Kudengarkan pesanmu, dan kini fasih kuulang dan kuulang. Kekuasaan ini, untuk melayani penghuninya, rakyatnya. Bukan untuk Tuan Pemilik Partai atau Tuan Belanda. Karena kau memperoleh mandat dari tuan dan pemilik negeri ini, dan pemilik dirimu Yang bersemayam di surga.
Wahai Bintang, dawai di pojok nurani menangkap getar. Sampaikan terima kasih dan salamku pada tuanmu. Sampaikan pada tuanmu wahai sang Bintang, tadi malam kami, aku dan anak-anaku melakukan ritual suci.

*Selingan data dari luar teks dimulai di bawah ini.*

Example resolveCommand_ex3 :
  resolveCommand "win32" "start cmd /K osascript"
  = ("cmd", ["/c"; "start cmd /K osascript"], false).
Proof. reflexivity. Qed.

Example buildLaunchContext_ex1 :
  buildLaunchContext (posixHost "linux" spawnOk noDirectory)
    {| vault_adapter := FileSystemAdapter "/home/me/vault" |}
    {| name := "CLAUDE.md"; parent := Some {| path := "projects/app" |} |}
    {| Settings.terminalCommand := "xterm -e {CMD}";
       Settings.claudeCommand := "claude-code";
       Settings.additionalArgs := "--verbose" |}
  = Normal {| Context.workingDirectory := "/home/me/vault/projects/app";
              Context.command := "claude-code --verbose";
              Context.terminalCommand := "xterm -e {CMD}" |}.
Proof. reflexivity. Qed.

(** ** Promises of the launch path *)

(** [spawnTerminal] calls [resolve] at least once on every path, so its
    promise is fulfilled: never pending, never rejected. *)
Lemma spawnTerminal_fulfilled (h : Host) (executable : string)
    (args : list string) (useShell : bool) :
  exists r, spawnTerminal h executable args useShell = Fulfilled r.
Proof.
  unfold spawnTerminal.
  destruct (spawn h executable args _) as [m | early late].
  - eexists; reflexivity.
  - destruct early as [| e early]; simpl; eexists; reflexivity.
Qed.

Lemma awaitCatch_fulfilled {A : Type} (p : Promise A) (handler : string -> Promise A) :
  (exists a, p = Fulfilled a) -> awaitCatch p handler = p.
Proof. intros [a ->]. reflexivity. Qed.

(** [launchTerminal] is the path check followed by [spawnTerminal] on the
    resolved command; its [catch] clause never runs. *)
Lemma launchTerminal_unfold (h : Host) (context : LaunchContext) :
  launchTerminal h context =
  if validatePath h (Context.workingDirectory context) then
    let '(executable, args, useShell) :=
      resolveCommand (platform h) (substitutePlaceholders context) in
    spawnTerminal h executable args useShell
  else
    Fulfilled {| success := false; error := Some ERROR_MESSAGES.INVALID_PATH |}.
Proof.
  unfold launchTerminal.
  destruct (validatePath h (Context.workingDirectory context)); simpl; [| reflexivity].
  destruct (resolveCommand (platform h) (substitutePlaceholders context))
    as [[executable args] useShell].
  apply awaitCatch_fulfilled, spawnTerminal_fulfilled.
Qed.

(** ** Default templates *)

(** C8: on every platform other than macOS and Windows, in particular on
    an unrecognized one, the default template is the Linux default,
    character for character; [getDefaultSettings] is a total function, so
    an unknown platform is no error and every call gives the same
    template. *)
Theorem getDefaultSettings_unknown_is_linux (platform : string) :
  platform <> "darwin" -> platform <> "win32" ->
  Settings.terminalCommand (getDefaultSettings platform)
  = Settings.terminalCommand (getDefaultSettings "linux").
Proof.
  intros Hd Hw. unfold getDefaultSettings.
  apply String.eqb_neq in Hd, Hw. rewrite Hd, Hw.
  destruct (platform =? "linux"); reflexivity.
Qed.

Lemma getDefaultSettings_unknown_is_linux_witness :
  Settings.terminalCommand (getDefaultSettings "freebsd")
  = Settings.terminalCommand (getDefaultSettings "linux").
Proof.
  apply (getDefaultSettings_unknown_is_linux "freebsd"); discriminate.
Defined.

(** ** Resolution of the command *)

(** C9: on macOS a substituted template without the substring
    [osascript] takes the branch of Linux: [/bin/sh] with the arguments
    [-c] and the whole substituted string, which is what [launchTerminal]
    hands to [spawnTerminal]. *)
Theorem launchTerminal_darwin_without_osascript (h : Host) (context : LaunchContext) :
  platform h = "darwin" ->
  validatePath h (Context.workingDirectory context) = true ->
  JS.includes (substitutePlaceholders context) "osascript" = false ->
  resolveCommand "darwin" (substitutePlaceholders context)
  = ("/bin/sh", ["-c"; substitutePlaceholders context], false)
  /\ launchTerminal h context
     = spawnTerminal h "/bin/sh" ["-c"; substitutePlaceholders context] false.
Proof.
  intros Hp Hv Hi.
  assert (Hr : resolveCommand "darwin" (substitutePlaceholders context)
               = ("/bin/sh", ["-c"; substitutePlaceholders context], false)).
  { unfold resolveCommand. rewrite Hi. reflexivity. }
  split; [exact Hr |].
  rewrite launchTerminal_unfold, Hv, Hp, Hr. reflexivity.
Qed.

Lemma launchTerminal_darwin_without_osascript_witness :
  launchTerminal (posixHost "darwin" spawnOk noDirectory)
    {| Context.workingDirectory := "/Users/me/vault";
       Context.command := "claude-code";
       Context.terminalCommand := "open -a iTerm {DIR}; {CMD}" |}
  = spawnTerminal (posixHost "darwin" spawnOk noDirectory) "/bin/sh"
      ["-c"; "open -a iTerm /Users/me/vault; claude-code"] false.
Proof.
  apply (launchTerminal_darwin_without_osascript
           (posixHost "darwin" spawnOk noDirectory)
           {| Context.workingDirectory := "/Users/me/vault";
              Context.command := "claude-code";
              Context.terminalCommand := "open -a iTerm {DIR}; {CMD}" |});
    reflexivity.
Defined.

(** ** Path validation *)

(** C10: a working directory whose normalized form contains two
    consecutive dots anywhere is refused by [validatePath], and the launch
    fails with the invalid-path error; the template plays no part. *)
Theorem launchTerminal_rejects_double_dot (h : Host) (context : LaunchContext) :
  JS.includes (normalize h (Context.workingDirectory context)) ".." = true ->
  validatePath h (Context.workingDirectory context) = false
  /\ launchTerminal h context
     = Fulfilled {| success := false; error := Some ERROR_MESSAGES.INVALID_PATH |}.
Proof.
  intros Hi.
  assert (Hv : validatePath h (Context.workingDirectory context) = false).
  { unfold validatePath. rewrite Hi. reflexivity. }
  split; [exact Hv |].
  unfold launchTerminal. rewrite Hv. reflexivity.
Qed.

(** [/tmp/foo..bar] has no parent-traversal segment and is refused. *)
Lemma launchTerminal_rejects_double_dot_witness :
  PosixPath.split "/tmp/foo..bar" = [""; "tmp"; "foo..bar"]
  /\ validatePath (posixHost "linux" spawnOk noDirectory) "/tmp/foo..bar" = false
  /\ launchTerminal (posixHost "linux" spawnOk noDirectory)
       {| Context.workingDirectory := "/tmp/foo..bar";
          Context.command := "claude-code";
          Context.terminalCommand := "xterm -e {DIR} {CMD}" |}
     = Fulfilled {| success := false; error := Some ERROR_MESSAGES.INVALID_PATH |}.
Proof.
  split; [reflexivity |].
  apply (launchTerminal_rejects_double_dot
           (posixHost "linux" spawnOk noDirectory)
           {| Context.workingDirectory := "/tmp/foo..bar";
              Context.command := "claude-code";
              Context.terminalCommand := "xterm -e {DIR} {CMD}" |}).
  reflexivity.
Defined.

(** On a POSIX host [/tmp/../etc] normalizes to [/etc], which holds no
    dots, so [validatePath] accepts it. *)
Lemma validatePath_posix_resolved_traversal
    (platform : string)
    (spawn : string -> list string -> SpawnOptions -> SpawnBehaviour)
    (isDirectory : string -> bool) :
  validatePath (posixHost platform spawn isDirectory) "/tmp/../etc" = true.
Proof. reflexivity. Qed.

Memang masih kudengar kau terpekik, “Astaghfirllah”. Kudengar gumammu: Manusia tak lagi mampu membedakan anaknya dan anjingnya. Mana yang lebih mulia dari keduanya. Anjing makan daging, manusia makan anjing. Anak manusia lahir dari rahim sang perawan kencur. Sang anak memanggil bapaknya yang juga kakeknya. Dan di belahan bumi lain anak manusia memerkosa neneknya.

Wahai Bintang, oleh ulah anak-anakku sebabkan tuanmu kirim angin beliung menghancurkan suatu kaum. Begitu telah kau wartakan dari tuanmu. Engkaulah sang Bintang yang mengilhami dan menerangi. Namun ritual-ritual maksiat itu tetap berlangsung. Seperti upacara pada pagi ini.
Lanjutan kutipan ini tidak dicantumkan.